▶ _Problem details_: Only the lines below starting at the one that contains "has_data (summary (transformToStructuredData mismatch_dataset))" and ending at the one that contains "Theorem transformToStructuredData_no_length_check ds" are to be reproduced, exactly and with both ends kept.

▶ _Given records_:
──────

(** X14.  validateForm reports field by field: the map of errors holds,
    for each of the six fields, "This field is required" when the field is
    blank and otherwise the message of the field's validator, and nothing
    when the validator returns; it has no other key. *)
Theorem validateForm_errors_by_field h st name :
  newErrors (fst (validateForm h st)) !! name =
  match field name (form st) with
  | Some value =>
      if isBlank value then Some "This field is required"%string
      else validateField h name value
  | None => None
  end.
Proof. exact (errorsOf_field h (form st) name). Qed.



Lemma submittable_clean h f :
  submittable h f = true -> Forall (clean h) (entries f).
Proof.
  unfold submittable, submitEnabled, validateForm. cbn [snd isValid form].
  rewrite andb_true_iff, Nat.eqb_eq, map_size_empty_iff, fold_checkEntry_empty.
  tauto.
Qed.

Lemma emailShape_no_markup s : emailShape s -> Forall (fun c => ~ markup c) s.
Proof.
  intros (loc & dom & tld & -> & _ & Fl & _ & Fd & _ & Ft).
  repeat apply Forall_app_2.
  - eapply List.Forall_impl; [|exact Fl]. intros c.
    unfold emailLocalChar, latinLetter, asciiDigit, dot, underscore, hyphen,
      markup, lessThan, greaterThan. lia.
  - repeat constructor. unfold markup, atSign, lessThan, greaterThan. lia.
  - eapply List.Forall_impl; [|exact Fd]. intros c.
    unfold emailDomainChar, latinLetter, asciiDigit, dot, hyphen,
      markup, lessThan, greaterThan. lia.
  - repeat constructor. unfold markup, dot, lessThan, greaterThan. lia.
  - eapply List.Forall_impl; [|exact Ft]. intros c.
    unfold latinLetter, markup, lessThan, greaterThan. lia.
Qed.

Lemma validateEmail_Ok h v :
  validateEmail h v = Ok tt -> exists s, v = VString s /\ emailShape s.
Proof.
  unfold validateEmail. destruct v as [| | | |s| |]; try discriminate.
  cbn [typeof_string negb orb string_of].
  destruct (test reEmail s) eqn:T; [|discriminate].
  intros _. exists s. split; [reflexivity|now apply test_reEmail].
Qed.
Lemma decode_values_spec dims vals :
  forall start,
  Forall (fun s => 0 < s) (dimensionSizes dims) ->
  NoDup (map (fun d => spec_baseName (fst d)) dims) ->
  no_proto_names dims ->
  Forall (fun d => positions_in_key_order (snd d)) dims ->
  Forall2 (fun r e => record_spec dims (fst e) (snd e) r)
    (decode_values dims (dimensionSizes dims) vals start) (nonnull_from start vals).
Proof.
  induction vals as [|[v|] vals IH]; intros start Hpos Hnd Hnp Hord; simpl; auto.
  constructor; [|auto].
  destruct (fill_record_spec dims (Z.of_nat start) [] ltac:(lia) Hpos Hnd Hnp
              ltac:(intros K _ []))
    as (Ha & Hb & Hc & Hd).
  set (R := fill_record dims (dimensionSizes dims) (List.length dims) (Some (Z.of_nat start)) [])
    in *.
  assert (Hv : ~ In "value" (map fst R)).
  { intros Hin; destruct (Hc _ Hin) as [[]|HK].
    apply keys_of_In in HK as (nm & dd & _ & [HK|HK]); symmetry in HK; revert HK;
      apply dim_key_not_value; first [reflexivity | discriminate]. }
  rewrite obj_set_fresh by (first [exact Hv | discriminate]).
  assert (HRv : assoc R "value" = None) by (apply assoc_none, Hv).
  simpl; split; [|split].
  - intros i nm dd Hi; destruct (Ha i nm dd Hi) as (code & E1 & E2 & E3).
    exists code; rewrite !assoc_app, E2, E3; split; [|auto].
    rewrite (positions_assoc dd _ code) by
      (first [exact E1 | rewrite Forall_forall in Hord;
              exact (Hord (nm, dd) (nth_error_In _ _ Hi))]).
    rewrite Z2Nat.id; [reflexivity | apply coords_nth_nonneg; [exact Hpos | lia]].
  - rewrite assoc_app, HRv; reflexivity.
  - rewrite length_app, Hd; simpl; lia.
Qed.

Lemma product_pos_factors (l : list Z) :
  Forall (fun s => 0 <= s) l -> 0 < fold_right Z.mul 1 l -> Forall (fun s => 0 < s) l.
Proof.
  induction l as [|a l IH]; intros Hnn Hp; simpl in *; [constructor|].
  inversion Hnn as [|? ? Ha Hl]; subst.
  assert (0 <= fold_right Z.mul 1 l).
  { clear -Hl; induction l as [|b l IH]; simpl; [lia|].
    inversion Hl; subst; apply Z.mul_nonneg_nonneg; auto. }
  destruct (Z.eq_dec a 0) as [->|Ha0]; [lia|].
  constructor; [lia|]; apply IH; auto; nia.
Qed.

Lemma dimensionSizes_nonneg dims : Forall (fun s => 0 <= s) (dimensionSizes dims).
Proof. unfold dimensionSizes; apply Forall_map, Forall_forall; intros; lia. Qed.

Lemma decode_values_length dims sizes vals start :
  List.length (decode_values dims sizes vals start) = List.length (nonnull_from start vals).
Proof.
  revert start; induction vals as [|[v|] vals IH]; intros start; simpl; auto.
Qed.

Lemma transformToStructuredData_present ds dims vals :
  dimension ds = Some dims -> value ds = Some vals ->
  data (transformToStructuredData ds) = decode_values dims (dimensionSizes dims) vals 0 /\
  total_records (summary (transformToStructuredData ds))
    = Z.of_nat (List.length (decode_values dims (dimensionSizes dims) vals 0)) /\
  has_data (summary (transformToStructuredData ds))
    = Z.ltb 0 (Z.of_nat (List.length (decode_values dims (dimensionSizes dims) vals 0))).
Proof.
  intros Hd Hv; unfold transformToStructuredData; rewrite Hv, Hd; auto.
Qed.

(** A [category.index] read from JSON text in position order can still
    come out of [Object.keys] in another order: in [{"0180": 0, "1480": 1}]
    the key [1480] is an array index and is listed first, so the record
    for flat index 0 carries [1480], whose position is 1. *)
Lemma transformToStructuredData_key_order :
  assoc region_index_text "1480" = Some 1 /\
  data (transformToStructuredData key_order_dataset) =
    [[("region_code", JStr "1480"); ("region_name", JStr "1480"); ("value", JNum 7)]].
Proof. split; reflexivity. Qed.

(** ** Claim C2 *)

(** C2 (amended): when the value array's length is the product of the
    dimension sizes, the base names of the dimensions are distinct, no
    dimension name or code is a member of [Object.prototype], and each
    [category.index] lists its positions [0, 1, ...] in key order, the
    decoder returns exactly one record per non-null entry, in ascending
    flat-index order; the record of flat index [f] maps
    [<baseName>_code] to the code at the mixed-radix coordinate of [f]
    (last dimension fastest), [<baseName>_name] to its label or the code,
    and [value] to the entry, and has no other field. *)
Theorem transformToStructuredData_decodes ds dims vals :
  dimension ds = Some dims -> value ds = Some vals ->
  Z.of_nat (List.length vals) = fold_right Z.mul 1 (dimensionSizes dims) ->
  NoDup (map (fun d => spec_baseName (fst d)) dims) ->
  no_proto_names dims ->
  Forall (fun d => positions_in_key_order (snd d)) dims ->
  Forall2 (fun r e => record_spec dims (fst e) (snd e) r)
    (data (transformToStructuredData ds)) (nonnull_entries vals).
Proof.
  intros Hd Hv Hlen Hnd Hnp Hord.
  destruct (transformToStructuredData_present ds dims vals Hd Hv) as [-> _].
  destruct vals as [|v0 vals]; [constructor|].
  apply decode_values_spec; auto.
  apply product_pos_factors; [apply dimensionSizes_nonneg | rewrite <- Hlen; simpl; lia].
Qed.

Lemma transformToStructuredData_decodes_witness :
  Forall2 (fun r e => record_spec example_dims (fst e) (snd e) r)
    (data (transformToStructuredData example_dataset))
    (nonnull_entries [Some 10; None; Some 30; Some 40]).
Proof.
  apply (transformToStructuredData_decodes example_dataset example_dims);
    [reflexivity | reflexivity | reflexivity | | |].
  - vm_compute; repeat constructor; simpl; intuition discriminate.
  - vm_compute; repeat constructor.
  - vm_compute; repeat constructor; simpl; intuition discriminate.
Defined.

(** C2 (counterexample): [Tid] and [year] both have the base name [year];
    the value array has the product length, no name is a prototype
    member and the positions follow key order, yet the single record
    keeps [year_code = 2024] from [Tid] and loses the code [x] of the
    [year] dimension. *)
Lemma transformToStructuredData_basename_clash :
  dimension clash_dataset = Some clash_dims /\ value clash_dataset = Some [Some 5] /\
  Z.of_nat 1 = fold_right Z.mul 1 (dimensionSizes clash_dims) /\
  no_proto_names clash_dims /\
  Forall (fun d => positions_in_key_order (snd d)) clash_dims /\
  ~ Forall2 (fun r e => record_spec clash_dims (fst e) (snd e) r)
      (data (transformToStructuredData clash_dataset)) (nonnull_entries [Some 5]).
Proof.
  split; [reflexivity|]; split; [reflexivity|]; split; [reflexivity|].
  split; [vm_compute; repeat constructor|].
  split; [vm_compute; repeat constructor; simpl; intuition discriminate|].
  intros H; vm_compute in H.
  inversion H as [|r e l l' [Ha _] _]; subst.
  destruct (Ha 1%nat "year" (dim_of "birth year" ["x"]) eq_refl) as (code & E1 & E2 & _).
  vm_compute in E2; injection E2 as <-; vm_compute in E1; discriminate E1.
Qed.

(** ** Claim C5 *)

(** C5 (counterexample): one dimension of two codes and a value array of
    three entries; the decoder reports nothing and returns three records,
    the third wrapping around to the first code, with [has_data = true]. *)
Lemma transformToStructuredData_mismatch_silent :
  Z.of_nat (List.length [Some 1; Some 2; Some 3]) <> fold_right Z.mul 1 (dimensionSizes mismatch_dims) /\
  value mismatch_dataset = Some [Some 1; Some 2; Some 3] /\
  data (transformToStructuredData mismatch_dataset) =
    [[("region_code", JStr "1484"); ("region_name", JStr "1484"); ("value", JNum 1)];
     [("region_code", JStr "0180"); ("region_name", JStr "0180"); ("value", JNum 2)];
     [("region_code", JStr "1484"); ("region_name", JStr "1484"); ("value", JNum 3)]] /\
  has_data (summary (transformToStructuredData mismatch_dataset)) = true.
Proof.
  split; [vm_compute; intros H; discriminate H|].
  split; [reflexivity|]; split; reflexivity.
Qed.

(** C5 (amended): the decoder checks no length. For a value array of any
    length it returns one record per non-null entry, [total_records] is
    their number and [has_data] says whether it is positive; when every
    dimension has at least one code (and the names satisfy the conditions
    of the decoding theorem), each record follows the same mixed-radix
    rule, the leading coordinate wrapping around past the end. *)
Theorem transformToStructuredData_no_length_check ds dims vals :
  dimension ds = Some dims -> value ds = Some vals ->
  List.length (data (transformToStructuredData ds)) = List.length (nonnull_entries vals) /\
  total_records (summary (transformToStructuredData ds))
    = Z.of_nat (List.length (nonnull_entries vals)) /\
  has_data (summary (transformToStructuredData ds))
    = Z.ltb 0 (Z.of_nat (List.length (nonnull_entries vals))) /\
  (Forall (fun s => 0 < s) (dimensionSizes dims) ->
   NoDup (map (fun d => spec_baseName (fst d)) dims) ->
   no_proto_names dims ->
   Forall (fun d => positions_in_key_order (snd d)) dims ->
   Forall2 (fun r e => record_spec dims (fst e) (snd e) r)
     (data (transformToStructuredData ds)) (nonnull_entries vals)).
Proof.
  intros Hd Hv.
  destruct (transformToStructuredData_present ds dims vals Hd Hv) as (-> & -> & ->).
  unfold nonnull_entries; rewrite decode_values_length.
  split; [reflexivity|]; split; [reflexivity|]; split; [reflexivity|].
  intros; apply decode_values_spec; auto.
Qed.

──────

▶ _Final answer_:
  has_data (summary (transformToStructuredData mismatch_dataset)) = true.
Proof.
  split; [vm_compute; intros H; discriminate H|].
  split; [reflexivity|]; split; reflexivity.
Qed.

(** C5 (amended): the decoder checks no length. For a value array of any
    length it returns one record per non-null entry, [total_records] is
    their number and [has_data] says whether it is positive; when every
    dimension has at least one code (and the names satisfy the conditions
    of the decoding theorem), each record follows the same mixed-radix
    rule, the leading coordinate wrapping around past the end. *)
Theorem transformToStructuredData_no_length_check ds dims vals :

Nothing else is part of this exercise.